Below is a listing; repeat exactly the lines from the one containing "intros w r w'. rewrite" to the one containing "eauto with grows_db", both included.

→ Data extract
Segment Open
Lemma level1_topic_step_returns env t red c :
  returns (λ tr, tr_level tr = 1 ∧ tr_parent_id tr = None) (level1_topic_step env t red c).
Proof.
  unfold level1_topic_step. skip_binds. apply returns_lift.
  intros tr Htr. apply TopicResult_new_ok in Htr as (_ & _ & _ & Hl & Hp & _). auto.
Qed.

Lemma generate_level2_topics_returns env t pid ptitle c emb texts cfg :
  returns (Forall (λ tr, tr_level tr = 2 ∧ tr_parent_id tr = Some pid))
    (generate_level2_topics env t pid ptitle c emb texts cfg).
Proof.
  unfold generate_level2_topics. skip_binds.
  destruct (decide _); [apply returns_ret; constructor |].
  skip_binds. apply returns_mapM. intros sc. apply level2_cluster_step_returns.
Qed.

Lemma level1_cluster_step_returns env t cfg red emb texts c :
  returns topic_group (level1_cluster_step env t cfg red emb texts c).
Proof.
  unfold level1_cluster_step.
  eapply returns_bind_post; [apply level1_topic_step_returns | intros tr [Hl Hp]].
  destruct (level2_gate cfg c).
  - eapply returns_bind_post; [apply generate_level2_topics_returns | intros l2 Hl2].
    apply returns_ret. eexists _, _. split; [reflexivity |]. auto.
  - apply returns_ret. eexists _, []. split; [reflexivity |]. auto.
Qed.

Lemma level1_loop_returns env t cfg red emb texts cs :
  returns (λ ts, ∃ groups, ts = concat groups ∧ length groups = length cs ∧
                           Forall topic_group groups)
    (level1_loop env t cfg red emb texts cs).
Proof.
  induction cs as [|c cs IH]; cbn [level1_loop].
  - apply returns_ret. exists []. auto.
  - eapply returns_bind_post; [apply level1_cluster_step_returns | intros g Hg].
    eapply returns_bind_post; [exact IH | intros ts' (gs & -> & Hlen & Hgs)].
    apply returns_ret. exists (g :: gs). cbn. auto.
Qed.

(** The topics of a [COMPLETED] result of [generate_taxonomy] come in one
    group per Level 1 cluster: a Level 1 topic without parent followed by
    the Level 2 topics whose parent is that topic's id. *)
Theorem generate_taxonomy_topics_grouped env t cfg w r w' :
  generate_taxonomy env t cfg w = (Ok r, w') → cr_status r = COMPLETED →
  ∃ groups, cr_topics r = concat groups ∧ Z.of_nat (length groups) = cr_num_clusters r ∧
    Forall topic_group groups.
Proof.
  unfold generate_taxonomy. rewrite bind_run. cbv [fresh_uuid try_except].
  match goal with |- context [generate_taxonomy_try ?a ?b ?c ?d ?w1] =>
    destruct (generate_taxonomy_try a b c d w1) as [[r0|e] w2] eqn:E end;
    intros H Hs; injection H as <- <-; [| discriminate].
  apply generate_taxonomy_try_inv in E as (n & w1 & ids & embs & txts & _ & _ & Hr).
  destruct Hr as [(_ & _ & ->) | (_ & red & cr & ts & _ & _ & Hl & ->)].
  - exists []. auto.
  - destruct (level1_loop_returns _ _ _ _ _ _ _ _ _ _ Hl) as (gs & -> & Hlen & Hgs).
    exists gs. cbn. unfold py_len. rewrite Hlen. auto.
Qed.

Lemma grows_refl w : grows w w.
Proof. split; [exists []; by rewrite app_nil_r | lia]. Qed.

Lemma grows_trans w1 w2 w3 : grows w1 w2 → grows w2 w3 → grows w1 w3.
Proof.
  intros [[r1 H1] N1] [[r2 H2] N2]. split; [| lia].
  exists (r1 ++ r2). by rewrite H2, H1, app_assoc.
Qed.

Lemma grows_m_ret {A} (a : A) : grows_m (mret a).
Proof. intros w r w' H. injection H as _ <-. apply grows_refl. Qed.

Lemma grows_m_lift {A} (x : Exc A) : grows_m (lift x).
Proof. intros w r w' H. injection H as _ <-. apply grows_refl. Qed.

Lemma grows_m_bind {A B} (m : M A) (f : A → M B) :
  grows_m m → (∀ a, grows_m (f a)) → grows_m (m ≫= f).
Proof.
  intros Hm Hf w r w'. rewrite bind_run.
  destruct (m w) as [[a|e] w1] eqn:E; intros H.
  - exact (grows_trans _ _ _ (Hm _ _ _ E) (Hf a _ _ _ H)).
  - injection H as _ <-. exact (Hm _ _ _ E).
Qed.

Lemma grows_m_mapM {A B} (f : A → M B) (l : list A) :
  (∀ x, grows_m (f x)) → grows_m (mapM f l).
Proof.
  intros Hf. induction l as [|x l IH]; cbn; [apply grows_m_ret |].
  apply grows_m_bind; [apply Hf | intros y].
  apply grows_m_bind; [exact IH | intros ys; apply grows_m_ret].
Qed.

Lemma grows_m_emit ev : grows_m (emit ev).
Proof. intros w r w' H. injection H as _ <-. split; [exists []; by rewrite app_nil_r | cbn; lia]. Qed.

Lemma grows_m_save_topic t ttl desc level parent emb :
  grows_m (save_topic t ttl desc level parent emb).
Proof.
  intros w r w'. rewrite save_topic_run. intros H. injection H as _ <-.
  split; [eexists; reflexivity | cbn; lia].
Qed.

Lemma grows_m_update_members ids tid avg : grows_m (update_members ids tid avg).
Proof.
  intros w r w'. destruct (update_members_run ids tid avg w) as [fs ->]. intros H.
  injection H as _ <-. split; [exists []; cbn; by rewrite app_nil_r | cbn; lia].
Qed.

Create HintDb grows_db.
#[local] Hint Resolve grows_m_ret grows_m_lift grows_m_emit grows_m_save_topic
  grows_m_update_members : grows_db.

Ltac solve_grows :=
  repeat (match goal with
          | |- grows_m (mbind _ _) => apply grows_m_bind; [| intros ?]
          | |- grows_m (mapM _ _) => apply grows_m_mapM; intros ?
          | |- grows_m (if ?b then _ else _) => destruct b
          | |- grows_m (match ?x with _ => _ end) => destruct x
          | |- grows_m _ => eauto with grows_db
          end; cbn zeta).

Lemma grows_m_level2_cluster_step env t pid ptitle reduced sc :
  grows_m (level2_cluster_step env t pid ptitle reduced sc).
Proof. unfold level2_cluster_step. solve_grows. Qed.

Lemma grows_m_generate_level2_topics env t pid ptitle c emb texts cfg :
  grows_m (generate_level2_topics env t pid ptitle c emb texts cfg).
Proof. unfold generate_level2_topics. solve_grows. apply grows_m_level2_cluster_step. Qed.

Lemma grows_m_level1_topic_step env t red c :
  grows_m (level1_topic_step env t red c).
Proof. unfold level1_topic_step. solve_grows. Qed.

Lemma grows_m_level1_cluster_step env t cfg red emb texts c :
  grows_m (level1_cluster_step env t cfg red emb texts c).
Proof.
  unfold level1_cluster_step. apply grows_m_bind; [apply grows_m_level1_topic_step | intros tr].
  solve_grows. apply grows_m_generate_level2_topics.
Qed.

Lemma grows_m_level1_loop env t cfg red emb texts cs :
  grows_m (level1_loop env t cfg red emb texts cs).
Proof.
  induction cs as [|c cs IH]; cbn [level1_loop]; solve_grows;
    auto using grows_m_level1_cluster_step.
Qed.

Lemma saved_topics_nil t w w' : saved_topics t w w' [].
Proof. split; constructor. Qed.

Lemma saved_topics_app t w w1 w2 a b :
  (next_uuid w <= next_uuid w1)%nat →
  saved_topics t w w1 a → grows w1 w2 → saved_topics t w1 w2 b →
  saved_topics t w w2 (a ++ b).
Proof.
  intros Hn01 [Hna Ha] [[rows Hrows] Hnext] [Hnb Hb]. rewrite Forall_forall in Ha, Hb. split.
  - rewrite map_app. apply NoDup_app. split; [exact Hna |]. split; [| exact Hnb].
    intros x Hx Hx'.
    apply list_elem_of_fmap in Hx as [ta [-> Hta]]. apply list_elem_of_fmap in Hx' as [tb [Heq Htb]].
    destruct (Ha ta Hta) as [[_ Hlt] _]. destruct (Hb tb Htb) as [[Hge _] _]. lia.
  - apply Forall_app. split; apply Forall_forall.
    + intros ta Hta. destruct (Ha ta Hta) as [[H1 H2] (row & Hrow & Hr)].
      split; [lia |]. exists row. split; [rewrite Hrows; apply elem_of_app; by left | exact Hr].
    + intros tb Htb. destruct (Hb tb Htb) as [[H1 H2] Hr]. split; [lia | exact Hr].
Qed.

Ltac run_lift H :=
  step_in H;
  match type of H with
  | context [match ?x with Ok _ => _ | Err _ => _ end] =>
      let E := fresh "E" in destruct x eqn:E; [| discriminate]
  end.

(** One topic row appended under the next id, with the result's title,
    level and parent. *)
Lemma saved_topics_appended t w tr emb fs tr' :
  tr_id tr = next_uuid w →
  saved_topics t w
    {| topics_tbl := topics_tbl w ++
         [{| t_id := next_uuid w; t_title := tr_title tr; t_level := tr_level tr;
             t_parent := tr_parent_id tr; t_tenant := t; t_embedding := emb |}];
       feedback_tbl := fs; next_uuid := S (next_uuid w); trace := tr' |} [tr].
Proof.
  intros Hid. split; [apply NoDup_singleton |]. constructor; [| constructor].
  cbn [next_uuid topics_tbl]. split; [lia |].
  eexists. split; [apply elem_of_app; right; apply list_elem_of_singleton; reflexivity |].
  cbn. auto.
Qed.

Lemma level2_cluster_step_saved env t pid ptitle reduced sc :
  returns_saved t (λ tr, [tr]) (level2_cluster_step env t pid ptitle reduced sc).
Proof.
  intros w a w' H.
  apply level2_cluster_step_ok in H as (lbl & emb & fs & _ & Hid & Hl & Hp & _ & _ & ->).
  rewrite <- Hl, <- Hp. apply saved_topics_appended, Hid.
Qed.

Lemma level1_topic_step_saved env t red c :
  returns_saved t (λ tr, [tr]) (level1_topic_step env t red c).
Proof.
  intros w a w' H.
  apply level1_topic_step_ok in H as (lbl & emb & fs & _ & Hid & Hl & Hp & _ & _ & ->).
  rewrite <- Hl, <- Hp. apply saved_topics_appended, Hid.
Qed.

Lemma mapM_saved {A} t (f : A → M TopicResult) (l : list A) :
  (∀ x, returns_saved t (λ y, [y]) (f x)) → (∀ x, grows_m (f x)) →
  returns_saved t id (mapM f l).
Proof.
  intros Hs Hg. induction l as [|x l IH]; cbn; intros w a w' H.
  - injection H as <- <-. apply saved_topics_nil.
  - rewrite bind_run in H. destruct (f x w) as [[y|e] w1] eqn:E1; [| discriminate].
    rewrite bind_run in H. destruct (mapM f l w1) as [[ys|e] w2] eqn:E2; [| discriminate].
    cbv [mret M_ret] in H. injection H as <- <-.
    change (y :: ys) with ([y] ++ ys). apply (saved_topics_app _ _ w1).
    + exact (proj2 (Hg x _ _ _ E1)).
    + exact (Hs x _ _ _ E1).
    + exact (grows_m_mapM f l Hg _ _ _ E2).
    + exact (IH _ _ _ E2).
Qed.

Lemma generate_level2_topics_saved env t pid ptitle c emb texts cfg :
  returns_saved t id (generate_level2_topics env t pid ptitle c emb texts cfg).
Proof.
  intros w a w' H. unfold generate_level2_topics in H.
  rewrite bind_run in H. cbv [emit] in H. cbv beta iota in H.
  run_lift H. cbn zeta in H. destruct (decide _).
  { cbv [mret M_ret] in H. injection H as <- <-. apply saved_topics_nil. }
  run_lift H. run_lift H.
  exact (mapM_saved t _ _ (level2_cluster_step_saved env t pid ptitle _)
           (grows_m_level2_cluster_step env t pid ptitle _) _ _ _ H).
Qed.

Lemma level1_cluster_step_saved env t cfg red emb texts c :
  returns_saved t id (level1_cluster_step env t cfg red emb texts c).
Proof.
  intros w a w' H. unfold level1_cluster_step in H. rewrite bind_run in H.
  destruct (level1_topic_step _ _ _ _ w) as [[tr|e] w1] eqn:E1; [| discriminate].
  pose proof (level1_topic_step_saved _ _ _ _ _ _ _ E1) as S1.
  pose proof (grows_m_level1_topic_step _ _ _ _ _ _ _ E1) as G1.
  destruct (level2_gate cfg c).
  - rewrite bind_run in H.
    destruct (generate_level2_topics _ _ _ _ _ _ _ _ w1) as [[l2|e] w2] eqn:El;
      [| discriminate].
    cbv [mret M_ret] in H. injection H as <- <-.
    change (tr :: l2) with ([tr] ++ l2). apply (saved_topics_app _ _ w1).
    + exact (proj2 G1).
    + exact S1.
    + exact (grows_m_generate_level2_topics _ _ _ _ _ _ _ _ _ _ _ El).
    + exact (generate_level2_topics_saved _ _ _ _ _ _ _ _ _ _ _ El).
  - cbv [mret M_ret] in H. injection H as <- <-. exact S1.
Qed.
Segment Closed
→ Solution
  intros w r w'. rewrite save_topic_run. intros H. injection H as _ <-.
  split; [eexists; reflexivity | cbn; lia].
Qed.

Lemma grows_m_update_members ids tid avg : grows_m (update_members ids tid avg).
Proof.
  intros w r w'. destruct (update_members_run ids tid avg w) as [fs ->]. intros H.
  injection H as _ <-. split; [exists []; cbn; by rewrite app_nil_r | cbn; lia].
Qed.

Create HintDb grows_db.
#[local] Hint Resolve grows_m_ret grows_m_lift grows_m_emit grows_m_save_topic
  grows_m_update_members : grows_db.

Ltac solve_grows :=
  repeat (match goal with
          | |- grows_m (mbind _ _) => apply grows_m_bind; [| intros ?]
          | |- grows_m (mapM _ _) => apply grows_m_mapM; intros ?
          | |- grows_m (if ?b then _ else _) => destruct b
          | |- grows_m (match ?x with _ => _ end) => destruct x
          | |- grows_m _ => eauto with grows_db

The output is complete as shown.